[Stored items from a collection]
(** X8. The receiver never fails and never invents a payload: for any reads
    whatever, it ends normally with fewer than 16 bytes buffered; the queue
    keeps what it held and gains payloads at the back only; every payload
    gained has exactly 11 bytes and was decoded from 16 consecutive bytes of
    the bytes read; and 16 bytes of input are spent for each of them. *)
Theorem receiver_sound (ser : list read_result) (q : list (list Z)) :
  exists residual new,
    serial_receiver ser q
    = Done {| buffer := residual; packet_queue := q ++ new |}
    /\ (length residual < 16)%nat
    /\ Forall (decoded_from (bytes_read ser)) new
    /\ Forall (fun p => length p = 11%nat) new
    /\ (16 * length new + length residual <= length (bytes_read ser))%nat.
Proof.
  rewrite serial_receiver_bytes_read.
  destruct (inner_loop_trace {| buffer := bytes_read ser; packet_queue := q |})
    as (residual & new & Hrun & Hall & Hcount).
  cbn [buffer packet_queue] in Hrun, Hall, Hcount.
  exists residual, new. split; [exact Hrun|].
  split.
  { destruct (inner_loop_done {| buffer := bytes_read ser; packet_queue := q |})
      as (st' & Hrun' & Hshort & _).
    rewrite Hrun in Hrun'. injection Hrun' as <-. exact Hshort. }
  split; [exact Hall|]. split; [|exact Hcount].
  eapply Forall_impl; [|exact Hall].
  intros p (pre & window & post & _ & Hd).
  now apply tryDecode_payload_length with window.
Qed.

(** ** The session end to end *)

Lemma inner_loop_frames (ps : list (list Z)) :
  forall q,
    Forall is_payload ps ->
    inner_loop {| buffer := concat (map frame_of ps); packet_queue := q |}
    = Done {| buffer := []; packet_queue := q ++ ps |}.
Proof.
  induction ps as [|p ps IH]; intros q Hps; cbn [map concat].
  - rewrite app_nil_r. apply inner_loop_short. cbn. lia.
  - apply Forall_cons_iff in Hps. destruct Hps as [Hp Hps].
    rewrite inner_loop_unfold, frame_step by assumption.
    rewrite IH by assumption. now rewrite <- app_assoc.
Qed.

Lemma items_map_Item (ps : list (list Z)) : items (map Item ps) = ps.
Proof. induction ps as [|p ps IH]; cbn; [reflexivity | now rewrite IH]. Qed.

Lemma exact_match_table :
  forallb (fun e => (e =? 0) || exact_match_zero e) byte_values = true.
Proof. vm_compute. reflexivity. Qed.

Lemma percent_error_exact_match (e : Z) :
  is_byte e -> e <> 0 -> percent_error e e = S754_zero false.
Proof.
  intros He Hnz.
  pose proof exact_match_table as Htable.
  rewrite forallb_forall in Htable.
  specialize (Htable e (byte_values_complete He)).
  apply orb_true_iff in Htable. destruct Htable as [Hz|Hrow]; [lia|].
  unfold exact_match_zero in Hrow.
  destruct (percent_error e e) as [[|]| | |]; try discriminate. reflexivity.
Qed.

---

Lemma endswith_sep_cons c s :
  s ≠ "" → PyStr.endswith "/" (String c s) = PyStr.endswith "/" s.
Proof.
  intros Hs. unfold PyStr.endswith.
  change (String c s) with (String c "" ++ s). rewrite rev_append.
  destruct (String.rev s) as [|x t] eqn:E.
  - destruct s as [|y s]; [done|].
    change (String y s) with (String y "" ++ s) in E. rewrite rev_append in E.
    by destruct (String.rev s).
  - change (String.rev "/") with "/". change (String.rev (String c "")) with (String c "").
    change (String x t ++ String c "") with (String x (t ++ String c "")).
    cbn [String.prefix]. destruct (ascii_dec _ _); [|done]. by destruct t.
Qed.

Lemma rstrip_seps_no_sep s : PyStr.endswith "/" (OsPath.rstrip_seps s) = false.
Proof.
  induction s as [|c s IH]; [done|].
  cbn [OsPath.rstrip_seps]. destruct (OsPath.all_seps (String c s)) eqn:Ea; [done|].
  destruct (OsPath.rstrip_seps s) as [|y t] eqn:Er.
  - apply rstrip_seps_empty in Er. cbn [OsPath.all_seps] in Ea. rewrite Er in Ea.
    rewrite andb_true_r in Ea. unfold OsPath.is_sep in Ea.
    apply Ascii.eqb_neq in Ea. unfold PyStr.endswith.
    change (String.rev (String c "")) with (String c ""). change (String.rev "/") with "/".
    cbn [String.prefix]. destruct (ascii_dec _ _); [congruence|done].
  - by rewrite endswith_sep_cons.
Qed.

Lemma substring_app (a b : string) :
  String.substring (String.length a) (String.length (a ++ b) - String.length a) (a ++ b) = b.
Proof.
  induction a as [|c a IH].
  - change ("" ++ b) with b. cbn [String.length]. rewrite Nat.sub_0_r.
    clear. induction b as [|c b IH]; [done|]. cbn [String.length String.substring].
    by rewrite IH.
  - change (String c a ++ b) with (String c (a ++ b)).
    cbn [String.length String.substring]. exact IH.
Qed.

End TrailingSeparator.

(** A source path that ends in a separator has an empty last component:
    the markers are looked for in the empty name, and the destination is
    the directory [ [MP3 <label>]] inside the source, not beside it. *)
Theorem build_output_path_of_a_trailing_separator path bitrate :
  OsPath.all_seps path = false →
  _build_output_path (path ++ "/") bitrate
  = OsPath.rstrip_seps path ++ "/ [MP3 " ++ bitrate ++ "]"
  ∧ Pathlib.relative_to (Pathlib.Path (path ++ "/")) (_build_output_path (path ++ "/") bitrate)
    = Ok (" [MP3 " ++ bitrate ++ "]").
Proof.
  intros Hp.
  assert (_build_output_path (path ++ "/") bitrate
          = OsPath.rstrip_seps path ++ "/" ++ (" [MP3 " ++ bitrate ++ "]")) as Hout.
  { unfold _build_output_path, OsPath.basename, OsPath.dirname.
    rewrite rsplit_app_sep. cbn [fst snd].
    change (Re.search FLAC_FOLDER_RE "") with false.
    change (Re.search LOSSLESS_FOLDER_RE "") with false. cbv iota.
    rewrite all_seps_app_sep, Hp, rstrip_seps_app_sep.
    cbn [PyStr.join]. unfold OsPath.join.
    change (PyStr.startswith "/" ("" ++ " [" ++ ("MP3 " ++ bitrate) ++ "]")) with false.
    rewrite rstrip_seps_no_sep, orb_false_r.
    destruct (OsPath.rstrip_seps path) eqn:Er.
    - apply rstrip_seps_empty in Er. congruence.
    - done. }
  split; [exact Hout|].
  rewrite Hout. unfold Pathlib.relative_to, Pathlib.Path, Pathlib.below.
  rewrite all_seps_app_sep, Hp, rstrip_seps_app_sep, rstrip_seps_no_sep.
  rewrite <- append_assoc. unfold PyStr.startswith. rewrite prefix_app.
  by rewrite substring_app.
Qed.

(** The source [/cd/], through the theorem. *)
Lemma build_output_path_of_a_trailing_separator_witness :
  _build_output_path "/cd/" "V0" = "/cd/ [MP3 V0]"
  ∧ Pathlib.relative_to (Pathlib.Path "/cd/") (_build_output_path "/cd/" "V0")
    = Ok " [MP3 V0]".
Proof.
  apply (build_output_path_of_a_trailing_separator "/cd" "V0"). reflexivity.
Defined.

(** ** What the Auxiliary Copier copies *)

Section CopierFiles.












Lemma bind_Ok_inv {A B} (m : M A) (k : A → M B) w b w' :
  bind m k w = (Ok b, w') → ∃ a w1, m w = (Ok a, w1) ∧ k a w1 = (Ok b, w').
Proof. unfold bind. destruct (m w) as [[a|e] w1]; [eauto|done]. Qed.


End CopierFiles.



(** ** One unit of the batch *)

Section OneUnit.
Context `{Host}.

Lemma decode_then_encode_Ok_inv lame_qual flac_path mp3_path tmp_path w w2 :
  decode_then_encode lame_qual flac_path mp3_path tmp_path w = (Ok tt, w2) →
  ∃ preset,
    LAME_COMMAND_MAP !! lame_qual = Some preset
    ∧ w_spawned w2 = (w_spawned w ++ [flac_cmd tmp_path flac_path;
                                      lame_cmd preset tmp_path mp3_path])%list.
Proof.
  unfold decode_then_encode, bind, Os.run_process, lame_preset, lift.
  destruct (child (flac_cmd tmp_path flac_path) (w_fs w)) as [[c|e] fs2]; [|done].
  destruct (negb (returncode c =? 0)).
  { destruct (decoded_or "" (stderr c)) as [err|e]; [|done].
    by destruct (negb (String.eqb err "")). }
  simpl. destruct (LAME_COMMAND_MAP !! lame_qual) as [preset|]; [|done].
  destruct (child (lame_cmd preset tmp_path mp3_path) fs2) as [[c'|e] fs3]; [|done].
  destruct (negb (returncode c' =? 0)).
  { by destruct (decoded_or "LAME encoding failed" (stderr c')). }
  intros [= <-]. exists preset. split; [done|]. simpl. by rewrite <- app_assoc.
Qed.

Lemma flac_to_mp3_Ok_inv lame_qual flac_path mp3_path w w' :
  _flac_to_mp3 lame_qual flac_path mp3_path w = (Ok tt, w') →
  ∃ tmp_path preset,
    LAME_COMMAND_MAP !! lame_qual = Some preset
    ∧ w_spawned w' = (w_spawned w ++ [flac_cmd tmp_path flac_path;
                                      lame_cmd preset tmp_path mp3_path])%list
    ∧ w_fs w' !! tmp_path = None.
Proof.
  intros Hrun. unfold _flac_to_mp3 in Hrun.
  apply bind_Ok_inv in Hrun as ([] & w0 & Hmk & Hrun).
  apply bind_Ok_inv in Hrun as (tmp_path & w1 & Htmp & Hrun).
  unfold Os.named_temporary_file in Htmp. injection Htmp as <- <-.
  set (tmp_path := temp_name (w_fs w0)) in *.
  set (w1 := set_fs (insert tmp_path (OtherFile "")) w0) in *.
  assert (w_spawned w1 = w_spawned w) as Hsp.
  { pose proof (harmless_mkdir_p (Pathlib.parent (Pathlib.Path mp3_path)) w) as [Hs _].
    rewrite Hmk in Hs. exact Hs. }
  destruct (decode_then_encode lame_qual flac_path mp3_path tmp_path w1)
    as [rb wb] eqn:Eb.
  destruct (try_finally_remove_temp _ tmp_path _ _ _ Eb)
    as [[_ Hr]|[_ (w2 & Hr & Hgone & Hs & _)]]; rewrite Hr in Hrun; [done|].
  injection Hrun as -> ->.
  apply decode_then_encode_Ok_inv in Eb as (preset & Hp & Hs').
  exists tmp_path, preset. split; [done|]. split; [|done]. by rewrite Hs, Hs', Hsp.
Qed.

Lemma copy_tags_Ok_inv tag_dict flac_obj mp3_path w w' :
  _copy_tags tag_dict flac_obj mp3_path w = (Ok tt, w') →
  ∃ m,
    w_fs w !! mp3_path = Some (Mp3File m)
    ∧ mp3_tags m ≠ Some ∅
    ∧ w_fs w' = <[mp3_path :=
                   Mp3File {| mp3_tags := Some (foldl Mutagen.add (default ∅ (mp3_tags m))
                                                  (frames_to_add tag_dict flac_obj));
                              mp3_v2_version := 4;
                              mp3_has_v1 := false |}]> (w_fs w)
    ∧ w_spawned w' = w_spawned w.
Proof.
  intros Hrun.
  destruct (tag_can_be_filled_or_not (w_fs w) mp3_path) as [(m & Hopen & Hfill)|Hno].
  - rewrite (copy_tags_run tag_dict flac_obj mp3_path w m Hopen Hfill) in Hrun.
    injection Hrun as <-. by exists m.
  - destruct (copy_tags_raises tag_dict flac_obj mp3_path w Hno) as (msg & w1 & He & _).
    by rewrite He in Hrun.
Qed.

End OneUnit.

...

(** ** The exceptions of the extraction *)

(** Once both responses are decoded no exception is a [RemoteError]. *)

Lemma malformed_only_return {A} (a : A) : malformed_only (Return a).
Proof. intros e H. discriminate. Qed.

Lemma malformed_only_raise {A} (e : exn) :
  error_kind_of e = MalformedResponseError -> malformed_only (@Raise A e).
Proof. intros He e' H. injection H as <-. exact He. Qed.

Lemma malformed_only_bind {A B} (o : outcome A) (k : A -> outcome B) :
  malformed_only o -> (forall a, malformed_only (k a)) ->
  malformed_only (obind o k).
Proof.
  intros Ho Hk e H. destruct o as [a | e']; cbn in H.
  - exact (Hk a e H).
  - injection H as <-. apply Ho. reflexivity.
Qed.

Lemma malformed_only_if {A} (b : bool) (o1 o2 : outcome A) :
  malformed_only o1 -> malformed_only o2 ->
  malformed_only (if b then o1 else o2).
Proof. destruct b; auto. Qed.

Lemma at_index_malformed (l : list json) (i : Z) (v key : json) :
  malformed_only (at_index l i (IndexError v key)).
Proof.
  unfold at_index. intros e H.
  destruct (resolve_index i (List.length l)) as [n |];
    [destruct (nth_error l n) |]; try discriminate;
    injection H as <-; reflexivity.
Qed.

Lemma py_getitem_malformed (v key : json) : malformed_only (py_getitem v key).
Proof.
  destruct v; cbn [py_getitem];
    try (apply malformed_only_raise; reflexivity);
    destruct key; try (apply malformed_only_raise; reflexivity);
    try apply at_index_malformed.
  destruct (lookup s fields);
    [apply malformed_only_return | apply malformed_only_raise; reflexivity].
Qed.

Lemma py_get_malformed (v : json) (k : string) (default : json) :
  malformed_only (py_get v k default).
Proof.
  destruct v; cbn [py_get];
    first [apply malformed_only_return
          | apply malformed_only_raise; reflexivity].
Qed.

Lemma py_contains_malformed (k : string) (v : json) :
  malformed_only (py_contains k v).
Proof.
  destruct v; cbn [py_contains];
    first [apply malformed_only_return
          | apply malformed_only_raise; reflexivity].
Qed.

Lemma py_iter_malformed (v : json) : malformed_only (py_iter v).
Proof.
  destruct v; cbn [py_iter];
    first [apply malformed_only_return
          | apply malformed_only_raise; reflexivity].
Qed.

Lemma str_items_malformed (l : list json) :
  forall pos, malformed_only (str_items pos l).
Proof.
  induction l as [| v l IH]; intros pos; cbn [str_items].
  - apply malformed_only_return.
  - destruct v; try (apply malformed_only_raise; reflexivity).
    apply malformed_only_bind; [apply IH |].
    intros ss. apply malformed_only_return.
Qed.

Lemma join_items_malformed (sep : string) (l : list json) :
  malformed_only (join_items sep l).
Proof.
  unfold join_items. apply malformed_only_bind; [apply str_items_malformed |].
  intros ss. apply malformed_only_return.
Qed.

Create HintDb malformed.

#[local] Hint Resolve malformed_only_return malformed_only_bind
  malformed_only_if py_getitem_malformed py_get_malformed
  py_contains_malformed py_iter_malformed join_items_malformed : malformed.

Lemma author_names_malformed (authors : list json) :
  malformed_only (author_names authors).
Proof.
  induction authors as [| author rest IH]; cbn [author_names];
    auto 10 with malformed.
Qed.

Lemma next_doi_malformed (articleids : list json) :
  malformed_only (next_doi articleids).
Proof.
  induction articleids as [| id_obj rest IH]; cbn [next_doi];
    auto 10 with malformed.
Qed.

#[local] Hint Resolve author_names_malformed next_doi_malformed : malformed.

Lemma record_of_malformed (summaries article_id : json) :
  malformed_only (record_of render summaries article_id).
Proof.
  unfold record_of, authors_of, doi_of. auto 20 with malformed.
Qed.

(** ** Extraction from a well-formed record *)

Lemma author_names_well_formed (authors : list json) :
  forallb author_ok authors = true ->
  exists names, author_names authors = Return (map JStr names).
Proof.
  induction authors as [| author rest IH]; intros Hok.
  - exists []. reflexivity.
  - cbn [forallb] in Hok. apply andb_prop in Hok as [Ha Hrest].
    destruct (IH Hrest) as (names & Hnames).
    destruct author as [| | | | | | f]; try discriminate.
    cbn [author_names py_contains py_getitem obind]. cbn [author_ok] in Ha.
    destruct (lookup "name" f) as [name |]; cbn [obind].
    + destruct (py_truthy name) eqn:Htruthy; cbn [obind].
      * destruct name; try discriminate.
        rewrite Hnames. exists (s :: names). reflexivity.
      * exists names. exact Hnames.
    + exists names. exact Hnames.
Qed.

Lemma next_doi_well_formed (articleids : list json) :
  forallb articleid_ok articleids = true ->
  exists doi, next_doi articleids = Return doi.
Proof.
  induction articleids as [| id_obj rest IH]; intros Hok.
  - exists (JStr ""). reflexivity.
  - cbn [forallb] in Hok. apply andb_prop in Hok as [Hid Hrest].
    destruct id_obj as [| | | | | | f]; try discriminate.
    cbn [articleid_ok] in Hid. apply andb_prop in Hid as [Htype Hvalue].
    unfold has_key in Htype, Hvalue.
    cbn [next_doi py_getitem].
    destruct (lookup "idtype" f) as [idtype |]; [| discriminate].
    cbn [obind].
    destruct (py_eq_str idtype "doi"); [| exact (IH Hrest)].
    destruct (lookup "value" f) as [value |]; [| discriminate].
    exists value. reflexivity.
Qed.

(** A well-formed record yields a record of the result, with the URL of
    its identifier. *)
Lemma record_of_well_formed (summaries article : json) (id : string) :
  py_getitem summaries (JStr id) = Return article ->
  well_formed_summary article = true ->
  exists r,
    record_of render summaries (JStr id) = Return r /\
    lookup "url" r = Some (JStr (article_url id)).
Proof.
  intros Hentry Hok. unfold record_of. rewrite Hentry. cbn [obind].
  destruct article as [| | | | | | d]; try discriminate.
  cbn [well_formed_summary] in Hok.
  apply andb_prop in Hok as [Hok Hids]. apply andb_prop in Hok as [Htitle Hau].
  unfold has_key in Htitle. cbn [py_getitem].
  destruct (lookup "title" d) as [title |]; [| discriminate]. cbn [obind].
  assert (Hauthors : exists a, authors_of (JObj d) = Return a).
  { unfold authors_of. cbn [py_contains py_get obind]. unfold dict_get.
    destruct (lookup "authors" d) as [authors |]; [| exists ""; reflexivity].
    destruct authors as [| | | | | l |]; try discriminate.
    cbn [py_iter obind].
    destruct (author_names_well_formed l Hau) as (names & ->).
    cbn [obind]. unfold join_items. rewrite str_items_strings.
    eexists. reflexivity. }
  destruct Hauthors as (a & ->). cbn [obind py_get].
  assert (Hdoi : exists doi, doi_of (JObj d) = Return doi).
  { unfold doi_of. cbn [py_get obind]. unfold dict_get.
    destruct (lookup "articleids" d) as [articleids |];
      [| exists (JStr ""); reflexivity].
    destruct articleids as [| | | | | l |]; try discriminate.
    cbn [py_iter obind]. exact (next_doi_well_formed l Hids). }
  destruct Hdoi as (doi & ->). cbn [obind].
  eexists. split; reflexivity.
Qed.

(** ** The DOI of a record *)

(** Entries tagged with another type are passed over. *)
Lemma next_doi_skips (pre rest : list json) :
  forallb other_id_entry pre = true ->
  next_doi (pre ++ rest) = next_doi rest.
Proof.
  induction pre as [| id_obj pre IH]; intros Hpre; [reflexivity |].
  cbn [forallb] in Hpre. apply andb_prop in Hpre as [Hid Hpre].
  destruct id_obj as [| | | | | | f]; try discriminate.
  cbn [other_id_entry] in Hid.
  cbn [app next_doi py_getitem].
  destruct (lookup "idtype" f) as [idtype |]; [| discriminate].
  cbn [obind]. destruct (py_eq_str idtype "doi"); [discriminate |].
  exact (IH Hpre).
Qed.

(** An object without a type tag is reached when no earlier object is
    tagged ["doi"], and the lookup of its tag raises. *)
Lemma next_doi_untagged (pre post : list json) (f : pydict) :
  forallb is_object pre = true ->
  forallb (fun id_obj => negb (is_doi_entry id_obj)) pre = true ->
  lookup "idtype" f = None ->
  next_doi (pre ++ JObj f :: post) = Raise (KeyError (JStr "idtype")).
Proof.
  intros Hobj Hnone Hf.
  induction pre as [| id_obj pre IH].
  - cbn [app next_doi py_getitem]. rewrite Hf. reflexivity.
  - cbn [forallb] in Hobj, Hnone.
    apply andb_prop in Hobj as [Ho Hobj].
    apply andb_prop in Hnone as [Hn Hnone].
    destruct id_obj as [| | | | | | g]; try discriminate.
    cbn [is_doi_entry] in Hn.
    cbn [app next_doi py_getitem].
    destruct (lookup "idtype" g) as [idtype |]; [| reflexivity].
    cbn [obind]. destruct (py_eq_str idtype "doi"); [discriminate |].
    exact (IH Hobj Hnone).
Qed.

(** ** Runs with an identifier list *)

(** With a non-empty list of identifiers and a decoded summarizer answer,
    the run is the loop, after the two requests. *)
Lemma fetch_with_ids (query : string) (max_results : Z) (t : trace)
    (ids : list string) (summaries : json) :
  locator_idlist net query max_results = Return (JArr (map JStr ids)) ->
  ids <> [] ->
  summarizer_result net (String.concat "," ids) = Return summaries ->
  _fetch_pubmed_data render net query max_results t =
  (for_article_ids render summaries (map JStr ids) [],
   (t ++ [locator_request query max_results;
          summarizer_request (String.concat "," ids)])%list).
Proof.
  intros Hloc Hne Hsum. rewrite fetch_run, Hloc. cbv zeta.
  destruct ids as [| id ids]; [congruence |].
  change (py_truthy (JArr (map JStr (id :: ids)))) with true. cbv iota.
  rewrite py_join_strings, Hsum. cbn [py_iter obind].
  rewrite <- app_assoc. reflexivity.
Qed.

▸ What the task requires: Tell how many lines in the records above contain "Htitle", giving the number and no other words.

▸ Exercise answer: 2